Barclays recently upgraded Enphase Energy (ENPH), citing two primary catalysts: the firm’s emerging solid-state transformer business targeting data centers and the commencement of new IQ9S-3P Commercial Microinverter shipments in the U.S.
The bullish note arrives at a pivotal moment for Enphase stock, which is down about 27% versus its year-to-date high in the first week of June.

Here’s Why Enphase Stock Is Attractive to Own
The solid-state transformer opportunity positions ENPH at the intersection of two powerful secular trends: the explosive growth in AI-driven data center demand and the need for more efficient power conversion infrastructure.
Globally, the artificial intelligence-driven energy market is projected to grow from $5.1 billion in 2025 to a whopping $22.2 billion by 2033, representing a 20.4% compound annual growth rate, which provides a sustainable addressable market for Enphase’s data center-focused products.
Meanwhile, the IQ9S-3P is positive for ENPH shares as well, given it extends the company’s reach into the higher-capacity commercial solar segment — diversifying revenue beyond the residential market that has been a source of investors' concern.
The bull thesis rests mostly on persistent global electrification trends, including rising utility rates, grid instability, and transportation electrification, all of which are expected to drive demand for Enphase’s integrated solar, battery, and EV charging ecosystem.
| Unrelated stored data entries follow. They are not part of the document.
(** X16.  When the set exists and has cards, Test Mode opens on the
    settings page with the cards of the set in the order of their position
    and with the number of questions preset to the number of cards, at most
    10; a test started from there without the question service has exactly
    that many questions and opens on its first question. *)
Theorem X16_default_test_has_up_to_ten_questions
    (shuffleSort : forall A : Type, list bool -> list A -> list A)
    (db : Database) (setId : string) (title : list N) (coins : list bool)
    (ai : Invocation) (draws : nat -> Draws) :
  (forall A coins (l : list A), shuffleSort A coins l ≡ₚ l) ->
  data (titleOfSet db setId) = Some title ->
  cardsOfSet db setId ≠ [] ->
  let w := fetchSetAndCards setId (serving db) initialWorld in
  let n := Z.of_nat (length (cardsOfSet db setId)) in
  flashcards (ui w) = cardsOfSet db setId
  /\ questionCount (ui w) = inject_Z (Z.min n 10)
  /\ render (ui w) = Some SettingsPage
  /\ toasts w = [] /\ navigations w = []
  /\ (manualWay (ui w) ai ->
      let w' := generateQuestions shuffleSort (ui w) coins ai draws w in
      Z.of_nat (length (questions (ui w'))) = Z.min n 10
      /\ exists q, questions (ui w') !! 0%nat = Some q
                   /\ render (ui w') = Some (QuestionPage q)).
Proof.
  intros Hperm Htitle Hne w n.
  apply titleOfSet_data in Htitle.
  assert (w = onUi (setIsLoading false)
                (onUi (setQuestionCount (inject_Z (Z.min n 10)))
                   (onUi (setFlashcards (cardsOfSet db setId))
                      (onUi (setSetTitle title) initialWorld)))) as Hw.
  { subst w n. unfold fetchSetAndCards. simpl. rewrite Htitle. simpl.
    by destruct (cardsOfSet db setId). }
  clearbody w. subst w.
  repeat (split; [done|]).
  intros Hway w'.
  set (w := onUi (setIsLoading false) _) in *.
  set (s := ui w) in *.
  destruct (generateQuestions_started shuffleSort s coins ai draws w)
    as (qs & w0 & Hgen & Hload & Hres & Hidx & _ & _ & Hqs); [done|].
  fold w' in Hgen. clearbody w'. subst w'.
  specialize (Hqs Hway).
  destruct (startTest_ui s qs w0) as (-> & Hstarted & Hload' & Hres' & Hidx' & _).
  assert (0 < n) by (subst n; destruct (cardsOfSet db setId); [done|simpl; lia]).
  assert (Z.of_nat (length qs) = Z.min n 10) as Hlen.
  { rewrite Hqs, manualQuestions_take by done. rewrite length_imap, length_take.
    rewrite (Permutation_length (Hperm _ coins (flashcards s))).
    assert (toIntegerOrInfinity (questionCount s) = Z.min n 10) as ->
      by (unfold s, w; cbn; apply toIntegerOrInfinity_inject_Z).
    assert (Z.of_nat (length (flashcards s)) = n) as Hcards by done.
    rewrite Hcards. destruct (_ <? 0) eqn:Hneg; lia. }
  split; [done|].
  destruct qs as [|q qs']; [simpl in Hlen; lia|].
  exists q. split; [done|].
  unfold render. rewrite Hload', Hload, Hstarted, Hres', Hres, Hidx', Hidx.
  destruct (startTest_ui s (q :: qs') w0) as (-> & _). done.
Qed.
These dynamics should support both revenue growth and higher-margin recurring service streams over time. The broader renewable energy integration opportunity remains the largest application segment for AI-enabled energy solutions, accounting for 33% of the global market in 2025.
Owning ENPH Shares Isn’t Free From Risk
However, meaningful risks temper the optimistic outlook. Tariff pressures on hardware imports could compress margins, while a potential slowdown in U.S. residential solar installations threatens the firm’s core revenue base.
The three-year and five-year total shareholder returns remain sharply negative, reinforcing that the recent momentum represents more of a rebound from depressed levels than a sustained recovery to prior highs.
Investors must weigh whether the data center opportunity and commercial microinverter expansion can sufficiently offset these headwinds to justify current valuations.
ENPH shares currently trade at a price-to-earnings ratio (P/E) multiple of about 51x, which stands in stark contrast to peer First Solar’s (FSLR) 16.5x, highlighting the premium the market has assigned to Enphase's growth profile.
Moreover, while the consensus rating on Enphase shares sits at “Moderate Buy” currently, the mean price target is set at $45.71, implying they’re overvalued by more than 14% at the time of writing.

On the date of publication, Wajeeh Khan did not have (either directly or indirectly) positions in any of the securities mentioned in this article. All information and data in this article is solely for informational purposes. For more information please view the Barchart Disclosure Policy here.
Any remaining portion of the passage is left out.